Unfortunately, this detracts significantly from the tone of the film.

There was something inherently satisfying in watching McClane defend America, which is lacking here. The character’s derisive sense of humor, for example, feels oddly cruel when directed at a Russian passersby on the street. The writers, hoping perhaps to play off of Willis’ advancing age, choose instead to have McClane gripe about nearly every situation he encounters — traffic jams, his son’s aloofness, CIA protocols, etc. This attempt to maintain the humorous spirit of the series instead makes the character come off as rather arrogant and unlikeable.

Much of the series’ trademark suspense is also lost because the audience is made aware of the terrorist crisis before John McClane becomes involved. Whereas previous entries thrust McClane and the viewer straight into an ongoing emergency, “A Good Day” spends its first five minutes setting up the Russian characters and implying that the scientist will soon be kidnapped. The audience no longer makes these discoveries along with McClane, and the movie is less suspenseful for it.

The film’s action sequences seem to have taken a page from some of the less-successful action films of recent years. After the terrorists destroy a courthouse and kidnap the scientist, the McClanes pursue them in a 15-minute car-chase scene which is both so disorienting as to be and frustrating. Like the chase scene in last summer’s “The Bourne Legacy,” the filmmakers employ shaky cameras, poor viewing angles and a lower frame-rate, which make the film choppy and difficult to follow. While these techniques are often used to speed up action pieces and make them seem more immediate (used successfully in “Gladiator” combat scenes), when featured for ten or fifteen minutes at a time they only give the audience a headache. Several exciting stunts and car tricks are lost in the shuffle. The film’s final set piece, a showdown at Chernobyl, scales down the camera gimmicks considerably, and as a result is very enjoyable. McClane’s iconic catchphrase is back, too, and put to good use.

What disappointed me most about “A Good Day,” however, was its characterization of John McClane. In earlier installments, McClane was a regular cop who, caught in the wrong place at the wrong time, was forced to make the best of an impossible situation. Here, however, McClane is hardly afraid of anything, standing up in a room full of sniper fire (of which his allies are justly afraid) to personally gun down every single enemy soldier. Yippee-Ki-Yikes.
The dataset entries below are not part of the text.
(* ===== verification/TimerTheorems.v ===== *)
(** * POSIX timers: theorems

    When the signals of a timer are sent, and what the calls report. *)

From stdpp Require Import base tactics numbers sets list sorting.
From S2P Require Import Prelude Queue QueueProps Sched Wdog WdogProps WdogTick WdogTimers Calendar CalendarTheorems Clock ClockTheorems Timer TimerOps.

(** [n] ticks *)
Fixpoint timer_ticks (fuel n : nat) (a : wd_state * (timer_state * list (Z * siginfo))) : option (wd_state * (timer_state * list (Z * siginfo))) :=
  match n with O => Some a | S n => a ← timer_ticks fuel n a; timer_tick post fuel a end.

(** Signals sent by tick [n] to a timer armed with [d] ticks and an interval of [i] *)
Definition expirations (d i n : Z) : Z := if n <=? d then 0 else if i =? 0 then 1 else 1 + (n - d - 1) / (i + 1).

(** Ticks left to it then *)
Definition left_after (d i n : Z) : Z := if n <=? d then d + 1 - n else if i =? 0 then 0 else i + 1 - (n - d - 1) mod (i + 1).

Lemma left_after_step d i n (dt : posix_timer_s) :
  0 < d -> 0 <= i < 2147483647 -> 0 <= n -> pt_delay dt = i ->
  left_after d i (n + 1) = next_left dt (left_after d i n) /\
  expirations d i (n + 1) = expirations d i n + (if left_after d i n =? 1 then 1 else 0).
Proof.
  intros Hd Hi Hn Hdt. unfold left_after, expirations, next_left, reload. rewrite Hdt. destruct (Z.leb_spec n d) as [H1|H1].
  - destruct (Z.eqb_spec (d + 1 - n) 0); [lia|]. destruct (Z.leb_spec (n + 1) d) as [H2|H2].
    + destruct (Z.eqb_spec (d + 1 - n) 1); lia.
    + assert (n = d) as -> by lia. replace (d + 1 - d) with 1 by lia. simpl. replace (d + 1 - d - 1) with 0 by lia. rewrite Z.mod_0_l, Z.div_0_l by lia.
      destruct (Z.eqb_spec i 0) as [->|]; [done|]. destruct (Z.ltb_spec 0 i); lia.
  - destruct (Z.leb_spec (n + 1) d); [lia|]. destruct (Z.eqb_spec i 0) as [->|Hi0]; [done|]. destruct (Z.ltb_spec 0 i); [|lia].
    set (m := n - d - 1). replace (n + 1 - d - 1) with (m + 1) by (unfold m; lia). assert (Hm : 0 <= m) by (unfold m; lia).
    pose proof (Z.div_mod m (i + 1) ltac:(lia)) as Edm. pose proof (Z.mod_pos_bound m (i + 1) ltac:(lia)) as Hb.
    destruct (Z.eqb_spec (i + 1 - m mod (i + 1)) 0); [lia|]. destruct (Z.eqb_spec (i + 1 - m mod (i + 1)) 1) as [E|E].
    + assert (E1 : (m + 1) / (i + 1) = m / (i + 1) + 1) by (symmetry; apply (Z.div_unique _ _ _ 0); [lia|nia]).
      assert (E2 : (m + 1) mod (i + 1) = 0) by (symmetry; apply (Z.mod_unique _ _ (m / (i + 1) + 1)); [lia|nia]). rewrite E1, E2. lia.
    + assert (E1 : (m + 1) / (i + 1) = m / (i + 1)) by (symmetry; apply (Z.div_unique _ _ _ (m mod (i + 1) + 1)); lia).
      assert (E2 : (m + 1) mod (i + 1) = m mod (i + 1) + 1) by (symmetry; apply (Z.mod_unique _ _ (m / (i + 1))); lia). rewrite E1, E2. lia.
Qed.

Lemma own_signal_same A s s' p :
  (forall q, signal_of (ptimers s' q) = signal_of (ptimers s q)) -> own_signal A s p -> own_signal A s' p.
Proof. intros H Ho q Hq. rewrite !H. by apply Ho. Qed.

Lemma same_signals s s' : same_timers s s' -> forall q, signal_of (ptimers s' q) = signal_of (ptimers s q).
Proof. intros H q. destruct (H q) as (_ & E1 & E2 & _ & _ & E3). unfold signal_of. by rewrite E1, E2, E3. Qed.

(** A timer that runs, tick by tick *)
Lemma timer_ticks_spec fuel A w t F s y p d i n :
  wd_rep 1 w t F -> tms_ok fuel A t F s -> p ∈ A -> own_signal A s p -> 0 < d -> pt_delay (ptimers s p) = i -> 0 <= i < 2147483647 ->
  time_left (pt_wdog (ptimers s p)) t = d + 1 ->
  exists w' t' s' l, timer_ticks fuel n (w, (s, y)) = Some (w', (s', y ++ l)) /\ wd_rep 1 w' t' F /\ tms_ok fuel A t' F s' /\ same_timers s s' /\
    time_left (pt_wdog (ptimers s p)) t' = left_after d i (Z.of_nat n) /\ times (signal_of (ptimers s p)) l = expirations d i (Z.of_nat n).
Proof.
  intros Hr H Hp Hown Hd Hi Hir Hl. induction n as [|n (w1 & t1 & s1 & l1 & Hrun & Hr1 & H1 & Hs1 & Hl1 & Ht1)].
  - exists w, t, s, []. rewrite app_nil_r. split_and!; try done. unfold left_after. destruct (Z.leb_spec (Z.of_nat 0) d); simpl; lia.
    unfold expirations. by destruct (Z.leb_spec (Z.of_nat 0) d); [|lia].
  - cbn [timer_ticks]. rewrite Hrun. cbn [mbind option_bind]. destruct (timer_tick_spec fuel A w1 t1 F s1 (y ++ l1) Hr1 H1) as (w2 & t2 & s2 & l2 & Hrun2 & Hr2 & H2 & Hs2 & Hp2).
    rewrite Hrun2, <- app_assoc. exists w2, t2, s2, (l1 ++ l2). destruct (Hp2 p Hp) as [Hl2 Ht2]. destruct (Hs1 p) as (_ & _ & _ & Ed & Ew & _).
    cbv zeta in Hl2, Ht2. rewrite Ew in Hl2, Ht2. rewrite Hl1 in Hl2, Ht2. rewrite (same_signals s s1 Hs1 p) in Ht2.
    specialize (Ht2 (own_signal_same A s s1 p (same_signals s s1 Hs1) Hown)). rewrite Nat2Z.inj_succ, <- Z.add_1_r.
    destruct (left_after_step d i (Z.of_nat n) (ptimers s1 p) Hd Hir ltac:(lia) ltac:(by rewrite Ed)) as [E1 E2].
    split_and!; try done; [by transitivity s1|by rewrite E1|]. rewrite times_app, Ht1, Ht2, E2. done.
Qed.

Lemma ticks_nonzero v : valid_ts v -> 0 < clock_time2ticks v -> ~ (tv_sec v <= 0 /\ tv_nsec v <= 0).
Proof.
  intros [Hv1 Hv2] Hd [Hz1 Hz2]. destruct v as [a b]. simpl in *. assert (a = 0) as -> by lia. assert (b = 0) as -> by lia. done.
Qed.

(** A system with one timer, just created *)
Definition tms_idle : timer_state :=
  mk_tms (mk_links (fun _ => 0) (fun _ => 0)) (fun _ => mk_pt 0 0 0 0 0 0 0 0) empty_queue empty_queue [].

Lemma one_timer : exists w s F p, wd_rep 1 w [] F /\ tms_ok 4 [p] [] F s /\ own_signal [p] s p.
Proof.
  destruct (wd_initialize_spec (mk_wd (mk_links (fun _ => 0) (fun _ => 0)) (fun _ => mk_wdog 0 0 0 0 []) empty_queue empty_queue 0) 4096) as (w & _ & Hr); [lia|done|].
  destruct (timer_initialize_spec 4 tms_idle 8192 (pool 32 4096 SIZEOF_WDOG)) as (s & _ & H & Hf); [lia|lia|].
  destruct (timer_create_spec 4 1 w s [] [] 4096 (pool 31 (4096 + SIZEOF_WDOG) SIZEOF_WDOG) 8192 (pool 7 (8192 + SIZEOF_TIMER) SIZEOF_TIMER) false 0 0 9 None)
    as (w' & s' & _ & Hr' & H' & _); [exact Hr|exact H|exact Hf|reflexivity|rewrite pool_length; lia|simpl; lia|].
  exists w', s', (pool 31 (4096 + SIZEOF_WDOG) SIZEOF_WDOG), 8192. split; [done|]. split; [done|]. intros q Hq _. by apply list_elem_of_singleton.
Qed.

(** C7: a timer armed for [d] ticks with an interval of [i] ticks, among any
    other timers, sends its signal with tick [d] + 1, and if [i] is not 0
    again after every [i] + 1 ticks: each period is one tick longer than the
    interval that was asked for.  No tick fails an assertion. *)
Theorem timer_signals_on_schedule {R} fuel A w t F s (c : clock_s R) p v iv y n :
  wd_rep 1 w t F -> tms_ok fuel A t F s -> p ∈ A -> own_signal A s p -> valid_ts v -> valid_ts iv ->
  0 < clock_time2ticks v < 2147483647 -> 0 <= clock_time2ticks iv < 2147483647 ->
  exists w1 s1 w2 s2 l, timer_settime fuel w s c p 0 (Some (mk_its v iv)) = Some (w1, s1, inr OK) /\
    timer_ticks fuel n (w1, (s1, y)) = Some (w2, (s2, y ++ l)) /\
    times (signal_of (ptimers s p)) l = expirations (clock_time2ticks v) (clock_time2ticks iv) (Z.of_nat n).
Proof.
  intros Hr H Hp Hown Hv Hiv Hd Hi. pose proof (ticks_nonzero v Hv (proj1 Hd)) as Hnz.
  destruct (timer_settime_spec fuel w s t A F p c 0 v iv (clock_time2ticks v) Hr H Hp Hiv Hnz eq_refl ltac:(lia)) as (w1 & s1 & Hset & Hr1 & H1 & Hsame & Hdel & _).
  cbv zeta in *. destruct (Z.leb_spec (clock_time2ticks v) 0) as [?|_]; [lia|]. destruct (Z.ltb_spec 0 (clock_time2ticks v)) as [_|?]; [|lia].
  assert (Hl : time_left (pt_wdog (ptimers s1 p)) (start_timer (pt_wdog (ptimers s p)) (clock_time2ticks v) TIMER_TIMEOUT [p] t) = clock_time2ticks v + 1).
  { destruct (Hsame p) as [-> _]. unfold start_timer. set (x := mk_timer _ _ _ _). rewrite (time_left_insert_same x); [simpl; lia|apply cancel_not_in]. }
  destruct (timer_ticks_spec fuel A w1 _ F s1 y p (clock_time2ticks v) (clock_time2ticks iv) n Hr1 H1 Hp) as (w2 & t2 & s2 & l & Hrun & _ & _ & _ & _ & Ht);
    try done; [|lia|].
  { apply (own_signal_same A s); [|done]. intros q. apply Hsame. }
  exists w1, s1, w2, s2, l. destruct (Hsame p) as [_ <-]. done.
Qed.

Lemma timer_signals_on_schedule_witness :
  exists w s p w1 s1 w2 s2 l, timer_settime 4 w s (mk_clock 0 (mk_ts 0 0) tt) p 0 (Some (mk_its (mk_ts 1 0) (mk_ts 0 500000000))) = Some (w1, s1, inr OK) /\
    timer_ticks 4 300 (w1, (s1, [])) = Some (w2, (s2, [] ++ l)) /\ times (signal_of (ptimers s p)) l = 4.
Proof.
  destruct one_timer as (w & s & F & p & Hr & H & Ho).
  destruct (timer_signals_on_schedule 4 [p] w [] F s (mk_clock 0 (mk_ts 0 0) tt) p (mk_ts 1 0) (mk_ts 0 500000000) [] 300) as (w1 & s1 & w2 & s2 & l & H1 & H2 & H3).
  - exact Hr.
  - exact H.
  - constructor.
  - exact Ho.
  - unfold valid_ts, NSEC_PER_SEC. simpl. lia.
  - unfold valid_ts, NSEC_PER_SEC. simpl. lia.
  - change (clock_time2ticks (mk_ts 1 0)) with 100. lia.
  - change (clock_time2ticks (mk_ts 0 500000000)) with 50. lia.
  - exists w, s, p, w1, s1, w2, s2, l. split; [exact H1|]. split; [exact H2|]. rewrite H3. reflexivity.
Defined.

(** [timer_gettime] right after a relative arming reports one tick more
    than was asked for, and as the interval the delay of the first expiration
    in place of the reload value: a one-shot timer looks periodic. *)
Theorem timer_gettime_after_settime {R} fuel A w t F s (c : clock_s R) p v iv :
  wd_rep 1 w t F -> tms_ok fuel A t F s -> p ∈ A -> valid_ts v -> valid_ts iv -> 0 < clock_time2ticks v < 2147483647 ->
  exists w1 s1, timer_settime fuel w s c p 0 (Some (mk_its v iv)) = Some (w1, s1, inr OK) /\ pt_delay (ptimers s1 p) = clock_time2ticks iv /\
    timer_gettime fuel w1 s1 p true = Some (inr (mk_its (clock_ticks2time (clock_time2ticks v + 1)) (clock_ticks2time (clock_time2ticks v)))).
Proof.
  intros Hr H Hp Hv Hiv Hd. pose proof (ticks_nonzero v Hv (proj1 Hd)) as Hnz.
  destruct (timer_settime_spec fuel w s t A F p c 0 v iv (clock_time2ticks v) Hr H Hp Hiv Hnz eq_refl ltac:(lia)) as (w1 & s1 & Hset & Hr1 & H1 & Hsame & Hdel & Hlast).
  cbv zeta in *. destruct (Z.leb_spec (clock_time2ticks v) 0) as [?|_]; [lia|]. destruct (Z.ltb_spec 0 (clock_time2ticks v)) as [_|?]; [|lia].
  exists w1, s1. split; [done|]. split; [done|]. rewrite (timer_gettime_spec fuel w1 s1 _ A F p Hr1 H1 Hp), Hlast by lia. destruct (Hsame p) as [-> _].
  do 3 f_equal. f_equal. unfold start_timer. set (x := mk_timer _ _ _ _). rewrite (time_left_insert_same x); [simpl; lia|apply cancel_not_in].
Qed.

Lemma timer_gettime_after_settime_witness :
  exists w s p w1 s1, timer_settime 4 w s (mk_clock 0 (mk_ts 0 0) tt) p 0 (Some (mk_its (mk_ts 5 0) (mk_ts 0 0))) = Some (w1, s1, inr OK) /\
    pt_delay (ptimers s1 p) = 0 /\ timer_gettime 4 w1 s1 p true = Some (inr (mk_its (mk_ts 5 10000000) (mk_ts 5 0))).
Proof.
  destruct one_timer as (w & s & F & p & Hr & H & _).
  destruct (timer_gettime_after_settime 4 [p] w [] F s (mk_clock 0 (mk_ts 0 0) tt) p (mk_ts 5 0) (mk_ts 0 0)) as (w1 & s1 & H1 & H2 & H3).
  - exact Hr.
  - exact H.
  - constructor.
  - unfold valid_ts, NSEC_PER_SEC. simpl. lia.
  - unfold valid_ts, NSEC_PER_SEC. simpl. lia.
  - change (clock_time2ticks (mk_ts 5 0)) with 500. lia.
  - exists w, s, p, w1, s1. split; [exact H1|]. split; [exact H2|exact H3].
Defined.

(** An absolute time that has passed: no signal is sent and a timer without an
    interval is not armed. *)
Theorem abstime_passed_not_armed {R} fuel A w t F s (c : clock_s R) p v :
  wd_rep 1 w t F -> tms_ok fuel A t F s -> p ∈ A -> clock_ok c -> valid_ts v -> 0 < nsecs v < now c ->
  exists w1 s1, timer_settime fuel w s c p TIMER_ABSTIME (Some (mk_its v (mk_ts 0 0))) = Some (w1, s1, inr OK) /\
    wd_rep 1 w1 (cancel_timer (pt_wdog (ptimers s p)) t) F.
Proof.
  intros Hr H Hp Hc Hv Hn. assert (Hnz : ~ (tv_sec v <= 0 /\ tv_nsec v <= 0)).
  { intros [Hz1 Hz2]. destruct v as [a b], Hv as [Hv1 Hv2]. unfold nsecs in Hn. simpl in *. clk. lia. }
  assert (Hfd : first_delay c TIMER_ABSTIME v = Some (-1)).
  { unfold first_delay. change (negb (Z.land TIMER_ABSTIME TIMER_ABSTIME =? 0)) with true. cbv iota. rewrite abstime2ticks_spec by done.
    by destruct (Z.ltb_spec (nsecs v) (now c)); [|lia]. }
  destruct (timer_settime_spec fuel w s t A F p c TIMER_ABSTIME v (mk_ts 0 0) (-1) Hr H Hp ltac:(unfold valid_ts; simpl; clk; lia) Hnz Hfd ltac:(lia))
    as (w1 & s1 & Hset & Hr1 & _). by exists w1, s1.
Qed.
It’s not my intent to judge “A Good Day” solely on the merits of its predecessors, but the truth is that the “Die Hard” franchise has set many of the standards by which modern action films are judged, and it’s because they worked. Gone now is the suspense, the thrill of a homeland under attack, the immediate danger, and most importantly, gone is the raffish cop who wisecracked his way through the air vents of the Nakatomi Plaza Building. I miss him.